→ **Task objective**:
Nothing in the records may be changed; retype them in full.

→ **Recorded information**:

(** [resolve_stdin] with [ReaderEnd]; [resolve_stdout] and [resolve_stderr] with
    [WriterEnd], whose script half attaches a writer. *)
Definition resolve (e : pipe_end) (h : PipeHeap) (c : N) (direct promote os_ok : bool)
    : PipeHeap * res pipe_err PipeBinding :=
  match materialize h c promote os_ok with
  | (h, Err err) => (h, Err err)
  | (h, Ok (MScript backend)) =>
      (match e with
       | ReaderEnd => h
       | WriterEnd => mk_heap (ph_cells h) (alter attach_writer backend (ph_backends h)) (ph_entries h)
       end, Ok (Shared backend))
  | (h, Ok (MOs entry)) =>
      if direct then (h, Ok (OsDirect entry))
      else
        match take_end e h entry with
        | (h, Ok _) => (h, Ok (OsBridged entry))
        | (h, Err _) => (h, Err AlreadyConsumed)
        end
  end.

(** [can_promote_in_task] *)
Definition can_promote_in_task (h : PipeHeap) (c : N) (task_id : N) : bool :=
  match declaring_task h c with Some task => N.eqb task task_id | None => false end && negb (has_escaped h c).

(** [mark_value_pipes_escaped] *)
Fixpoint mark_value_pipes_escaped (h : PipeHeap) (v : Value) : PipeHeap :=
  match v with
  | VPipe c => mark_escaped h c
  | VList items => foldl (λ h item, mark_value_pipes_escaped h item) h items
  | VMap entries => foldl (λ h entry, match entry with (_, item) => mark_value_pipes_escaped h item end) h entries
  | _ => h
  end.

Definition mark_frame (h : PipeHeap) (f : frame) : PipeHeap :=
  foldl (λ h (b : string * (TypeTag * Value)), mark_value_pipes_escaped h b.2.2) h (map_to_list f).

(** [mark_captured_pipes_escaped]: every frame, then every module's store. *)
Definition mark_captured_pipes_escaped {Path Step PureFn CtxFn World : Type} (h : PipeHeap)
    (s : ExecState Path Step PureFn CtxFn World) : PipeHeap :=
  foldl (λ h (m : string * ModuleRecord Path),
    match mr_init m.2 with Some init => mark_frame h (mi_vars init) | None => h end)
    (foldl mark_frame h (s_vars s)) (map_to_list (s_modules s)).

(** * Theorems

    Handles bind once, descriptors are handed out once, and a pipe that another
    task may observe is never promoted. *)

(** * Steps of the heap *)

(** Everything that happens to handles: minting, binding, taking, marking, and
    any change of the channels behind them. *)
Inductive heap_step : PipeHeap → PipeHeap → Prop :=
| heap_new h task : heap_step h (new_handle_in_task h task).1
| heap_resolve h e c direct promote os_ok : heap_step h (resolve e h c direct promote os_ok).1
| heap_materialize h c promote os_ok : heap_step h (materialize h c promote os_ok).1
| heap_take h e entry : heap_step h (take_end e h entry).1
| heap_mark h c : heap_step h (mark_escaped h c)
| heap_pipe h b p : is_Some (ph_backends h !! b) →
    heap_step h (mk_heap (ph_cells h) (<[b := p]> (ph_backends h)) (ph_entries h)).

→ **Result of the task**:
(** [resolve_stdin] with [ReaderEnd]; [resolve_stdout] and [resolve_stderr] with
    [WriterEnd], whose script half attaches a writer. *)
Definition resolve (e : pipe_end) (h : PipeHeap) (c : N) (direct promote os_ok : bool)
    : PipeHeap * res pipe_err PipeBinding :=
  match materialize h c promote os_ok with
  | (h, Err err) => (h, Err err)
  | (h, Ok (MScript backend)) =>
      (match e with
       | ReaderEnd => h
       | WriterEnd => mk_heap (ph_cells h) (alter attach_writer backend (ph_backends h)) (ph_entries h)
       end, Ok (Shared backend))
  | (h, Ok (MOs entry)) =>
      if direct then (h, Ok (OsDirect entry))
      else
        match take_end e h entry with
        | (h, Ok _) => (h, Ok (OsBridged entry))
        | (h, Err _) => (h, Err AlreadyConsumed)
        end
  end.

(** [can_promote_in_task] *)
Definition can_promote_in_task (h : PipeHeap) (c : N) (task_id : N) : bool :=
  match declaring_task h c with Some task => N.eqb task task_id | None => false end && negb (has_escaped h c).

(** [mark_value_pipes_escaped] *)
Fixpoint mark_value_pipes_escaped (h : PipeHeap) (v : Value) : PipeHeap :=
  match v with
  | VPipe c => mark_escaped h c
  | VList items => foldl (λ h item, mark_value_pipes_escaped h item) h items
  | VMap entries => foldl (λ h entry, match entry with (_, item) => mark_value_pipes_escaped h item end) h entries
  | _ => h
  end.

Definition mark_frame (h : PipeHeap) (f : frame) : PipeHeap :=
  foldl (λ h (b : string * (TypeTag * Value)), mark_value_pipes_escaped h b.2.2) h (map_to_list f).

(** [mark_captured_pipes_escaped]: every frame, then every module's store. *)
Definition mark_captured_pipes_escaped {Path Step PureFn CtxFn World : Type} (h : PipeHeap)
    (s : ExecState Path Step PureFn CtxFn World) : PipeHeap :=
  foldl (λ h (m : string * ModuleRecord Path),
    match mr_init m.2 with Some init => mark_frame h (mi_vars init) | None => h end)
    (foldl mark_frame h (s_vars s)) (map_to_list (s_modules s)).

(** * Theorems

    Handles bind once, descriptors are handed out once, and a pipe that another
    task may observe is never promoted. *)

(** * Steps of the heap *)

(** Everything that happens to handles: minting, binding, taking, marking, and
    any change of the channels behind them. *)
Inductive heap_step : PipeHeap → PipeHeap → Prop :=
| heap_new h task : heap_step h (new_handle_in_task h task).1
| heap_resolve h e c direct promote os_ok : heap_step h (resolve e h c direct promote os_ok).1
| heap_materialize h c promote os_ok : heap_step h (materialize h c promote os_ok).1
| heap_take h e entry : heap_step h (take_end e h entry).1
| heap_mark h c : heap_step h (mark_escaped h c)
| heap_pipe h b p : is_Some (ph_backends h !! b) →
    heap_step h (mk_heap (ph_cells h) (<[b := p]> (ph_backends h)) (ph_entries h)).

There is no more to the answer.